_EXERCISE:_
In the records that come next, find every line with "main". Return those lines.

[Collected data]
(** * gen_must: the tag scanner, the signature extractors and the wrapper
      synthesizer of [main.go], embedded as executable definitions.

    Strings are byte strings ([string] of [ascii]), as Go strings are.
    Positions ([token.Pos]) are integers.  Go functions that return an
    [error], may panic at run time, or end the process through
    [showError] are functions into [outcome]. *)

From Stdlib Require Import String Ascii List ZArith NArith Bool Lia.
From Stdlib Require Import DecimalString.
From Stdlib Require DecimalNat DecimalFacts.
Import ListNotations.

Set Warnings "-register-all".

Open Scope list_scope.
Open Scope string_scope.

(** ** Outcomes *)

(** The error values declared at the top of [main.go]. *)
Inductive error : Type :=
| errNoPackageFound
| errUnknownFieldType
| errNoReturnValues
| errNoErrorReturn.

(** [error.Error()]: the message of each error value. *)
Definition error_Error (e : error) : string :=
  match e with
  | errNoPackageFound => "no package found"
  | errUnknownFieldType => "unknown field type"
  | errNoReturnValues => "no return values"
  | errNoErrorReturn => "no error returned"
  end.

(** What a call can do: return a value, return a non-nil [error], panic
    (index out of range, nil dereference), or end the process
    ([showError]: the message goes to stderr, then [os.Exit(-1)]). *)
Inductive outcome (A : Type) : Type :=
| Ok (a : A)
| Fail (e : error)
| Panic
| Exit (e : error).

Arguments Ok {A} a.
Arguments Fail {A} e.
Arguments Panic {A}.
Arguments Exit {A} e.

Definition bind {A B : Type} (m : outcome A) (k : A -> outcome B) : outcome B :=
  match m with
  | Ok a => k a
  | Fail e => Fail e
  | Panic => Panic
  | Exit e => Exit e
  end.

Notation "x <- m ;; k" := (bind m (fun x => k))
  (at level 61, m at next level, right associativity).
Notation "' p <- m ;; k" := (bind m (fun x => let p := x in k))
  (at level 61, p pattern, m at next level, right associativity).

(** [if err != nil { showError(err) }]: a returned error ends the process. *)
Definition showError {A : Type} (m : outcome A) : outcome A :=
  match m with
  | Fail e => Exit e
  | other => other
  end.

Definition isOk {A : Type} (m : outcome A) : bool :=
  match m with Ok _ => true | _ => false end.

(** ** Strings: the functions of [strings] and [fmt] the program calls *)

Definition nl : string := String (ascii_of_nat 10) "".

(** [strings.Join]. *)
Fixpoint Join (elems : list string) (sep : string) : string :=
  match elems with
  | [] => ""
  | [e] => e
  | e :: rest => e ++ sep ++ Join rest sep
  end.

(** [strings.HasPrefix]. *)
Fixpoint HasPrefix (s pref : string) {struct pref} : bool :=
  match pref with
  | "" => true
  | String p pref' =>
      match s with
      | String c s' => Ascii.eqb p c && HasPrefix s' pref'
      | "" => false
      end
  end.

(** [s[n:]] for [n <= len(s)]. *)
Fixpoint drop (n : nat) (s : string) : string :=
  match n, s with
  | O, _ => s
  | S n', String _ s' => drop n' s'
  | S _, "" => ""
  end.

(** [strings.TrimPrefix]. *)
Definition TrimPrefix (s pref : string) : string :=
  if HasPrefix s pref then drop (String.length pref) s else s.

(** The verb [%d] on a non-negative [int]. *)
Definition itoa (n : nat) : string := NilZero.string_of_uint (Nat.to_uint n).

Definition byte (c : ascii) : N := N_of_ascii c.

(** [strings.ToUpper] on a one-byte string: an ASCII byte is mapped by
    [c -= 'a' - 'A'] when it is a lower-case letter and left alone
    otherwise; a byte of 0x80 or more is not valid UTF-8 by itself and
    [strings.Map] writes the replacement character U+FFFD for it. *)
Definition ToUpper1 (c : ascii) : string :=
  if (byte c <? 128)%N then
    if ((97 <=? byte c) && (byte c <=? 122))%N
    then String (ascii_of_N (byte c - 32)) ""
    else String c ""
  else String (ascii_of_N 239) (String (ascii_of_N 191) (String (ascii_of_N 189) "")).

(** The table [asciiSpace] of package [strings]. *)
Definition asciiSpace (c : ascii) : bool :=
  match byte c with
  | 9%N | 10%N | 11%N | 12%N | 13%N | 32%N => true
  | _ => false
  end.

(** [strings.TrimSpace] removes the runes of [unicode.IsSpace] from both
    ends.  At the front these are the ASCII bytes of [asciiSpace] and the
    UTF-8 encodings of U+0085, U+00A0, U+1680, U+2000..U+200A, U+2028,
    U+2029, U+202F, U+205F and U+3000. *)
Fixpoint trimLeftSpace (s : string) : string :=
  match s with
  | "" => ""
  | String c r =>
      if asciiSpace c then trimLeftSpace r
      else
        match byte c, r with
        | 194%N, String d r' =>
            if ((byte d =? 133) || (byte d =? 160))%N then trimLeftSpace r' else s
        | 225%N, String d (String e r') =>
            if ((byte d =? 154) && (byte e =? 128))%N then trimLeftSpace r' else s
        | 226%N, String d (String e r') =>
            if ((byte d =? 128) &&
                (((128 <=? byte e) && (byte e <=? 138)) || (byte e =? 168)
                 || (byte e =? 169) || (byte e =? 175))
                || (byte d =? 129) && (byte e =? 159))%N
            then trimLeftSpace r' else s
        | 227%N, String d (String e r') =>
            if ((byte d =? 128) && (byte e =? 128))%N then trimLeftSpace r' else s
        | _, _ => s
        end
  end.

Fixpoint reverseOnto (s acc : string) : string :=
  match s with
  | "" => acc
  | String c r => reverseOnto r (String c acc)
  end.

Definition reverse (s : string) : string := reverseOnto s "".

_SOLUTION TO THIS EXERCISE:_
      synthesizer of [main.go], embedded as executable definitions.
(** The error values declared at the top of [main.go]. *)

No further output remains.